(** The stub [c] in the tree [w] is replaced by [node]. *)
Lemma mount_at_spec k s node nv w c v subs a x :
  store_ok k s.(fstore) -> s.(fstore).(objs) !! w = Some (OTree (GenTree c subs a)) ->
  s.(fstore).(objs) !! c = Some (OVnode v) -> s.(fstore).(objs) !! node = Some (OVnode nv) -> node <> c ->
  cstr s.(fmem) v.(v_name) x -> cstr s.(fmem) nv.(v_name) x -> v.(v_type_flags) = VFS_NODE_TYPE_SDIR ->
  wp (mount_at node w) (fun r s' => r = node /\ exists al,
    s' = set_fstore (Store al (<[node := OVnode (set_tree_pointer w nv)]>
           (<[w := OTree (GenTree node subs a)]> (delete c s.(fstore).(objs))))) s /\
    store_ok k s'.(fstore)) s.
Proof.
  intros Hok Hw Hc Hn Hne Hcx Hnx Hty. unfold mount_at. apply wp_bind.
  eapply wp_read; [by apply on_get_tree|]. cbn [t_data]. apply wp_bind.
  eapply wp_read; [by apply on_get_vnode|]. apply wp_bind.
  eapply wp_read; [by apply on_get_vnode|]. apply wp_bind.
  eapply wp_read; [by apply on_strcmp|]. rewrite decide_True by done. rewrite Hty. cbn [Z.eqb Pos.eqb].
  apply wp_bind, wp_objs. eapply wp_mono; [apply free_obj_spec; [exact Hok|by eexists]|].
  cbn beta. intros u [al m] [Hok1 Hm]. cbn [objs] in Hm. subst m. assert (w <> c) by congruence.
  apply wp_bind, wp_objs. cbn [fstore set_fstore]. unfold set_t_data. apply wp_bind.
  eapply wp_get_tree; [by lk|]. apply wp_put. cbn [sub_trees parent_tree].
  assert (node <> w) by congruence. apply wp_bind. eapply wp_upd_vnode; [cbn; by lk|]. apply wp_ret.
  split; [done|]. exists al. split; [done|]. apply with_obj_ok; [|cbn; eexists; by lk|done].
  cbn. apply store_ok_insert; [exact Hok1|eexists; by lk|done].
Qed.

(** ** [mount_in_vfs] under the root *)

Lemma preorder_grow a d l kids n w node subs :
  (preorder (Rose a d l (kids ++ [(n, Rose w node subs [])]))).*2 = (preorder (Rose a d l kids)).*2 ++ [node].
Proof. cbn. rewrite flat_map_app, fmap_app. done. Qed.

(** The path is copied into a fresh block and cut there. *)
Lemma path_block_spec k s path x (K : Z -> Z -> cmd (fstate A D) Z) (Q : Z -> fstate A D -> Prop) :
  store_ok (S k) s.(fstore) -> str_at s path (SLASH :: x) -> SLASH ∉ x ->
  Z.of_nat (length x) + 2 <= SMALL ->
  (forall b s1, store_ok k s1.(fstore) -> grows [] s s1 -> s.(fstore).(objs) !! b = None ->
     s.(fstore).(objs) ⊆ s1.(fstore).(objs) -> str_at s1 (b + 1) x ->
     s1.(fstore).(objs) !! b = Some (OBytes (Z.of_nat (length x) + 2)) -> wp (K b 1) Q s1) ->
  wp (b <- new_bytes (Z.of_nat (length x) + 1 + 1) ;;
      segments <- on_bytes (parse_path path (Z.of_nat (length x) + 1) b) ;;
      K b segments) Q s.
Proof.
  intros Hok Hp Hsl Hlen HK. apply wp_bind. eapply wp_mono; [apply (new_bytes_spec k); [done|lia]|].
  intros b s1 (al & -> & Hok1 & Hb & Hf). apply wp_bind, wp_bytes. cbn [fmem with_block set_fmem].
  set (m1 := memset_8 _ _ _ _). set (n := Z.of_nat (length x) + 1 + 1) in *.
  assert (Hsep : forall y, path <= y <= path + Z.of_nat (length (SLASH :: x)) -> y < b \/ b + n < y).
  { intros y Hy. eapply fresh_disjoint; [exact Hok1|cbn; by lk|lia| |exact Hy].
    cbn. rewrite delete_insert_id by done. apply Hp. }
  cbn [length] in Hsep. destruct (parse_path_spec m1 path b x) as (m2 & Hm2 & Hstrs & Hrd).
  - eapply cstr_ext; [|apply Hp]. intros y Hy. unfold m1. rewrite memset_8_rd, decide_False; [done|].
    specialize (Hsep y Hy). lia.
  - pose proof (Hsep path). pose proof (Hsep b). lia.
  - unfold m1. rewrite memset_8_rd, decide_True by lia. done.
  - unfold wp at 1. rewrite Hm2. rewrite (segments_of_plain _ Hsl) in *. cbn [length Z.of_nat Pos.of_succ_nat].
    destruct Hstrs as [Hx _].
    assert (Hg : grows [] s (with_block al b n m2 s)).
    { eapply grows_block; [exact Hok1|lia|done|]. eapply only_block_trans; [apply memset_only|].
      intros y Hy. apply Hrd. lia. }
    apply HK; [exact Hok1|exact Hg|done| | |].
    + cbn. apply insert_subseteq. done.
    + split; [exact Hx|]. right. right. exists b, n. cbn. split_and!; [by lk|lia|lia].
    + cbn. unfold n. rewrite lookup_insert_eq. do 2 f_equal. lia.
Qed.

### Activity
The lines above starting at the one that contains "- eapply cstr_ext;" and ending at the one that contains "apply insert_subseteq. done." must be transcribed exactly, and no other lines may appear.

### Response to the task
  - eapply cstr_ext; [|apply Hp]. intros y Hy. unfold m1. rewrite memset_8_rd, decide_False; [done|].
    specialize (Hsep y Hy). lia.
  - pose proof (Hsep path). pose proof (Hsep b). lia.
  - unfold m1. rewrite memset_8_rd, decide_True by lia. done.
  - unfold wp at 1. rewrite Hm2. rewrite (segments_of_plain _ Hsl) in *. cbn [length Z.of_nat Pos.of_succ_nat].
    destruct Hstrs as [Hx _].
    assert (Hg : grows [] s (with_block al b n m2 s)).
    { eapply grows_block; [exact Hok1|lia|done|]. eapply only_block_trans; [apply memset_only|].
      intros y Hy. apply Hrd. lia. }
    apply HK; [exact Hok1|exact Hg|done| | |].
    + cbn. apply insert_subseteq. done.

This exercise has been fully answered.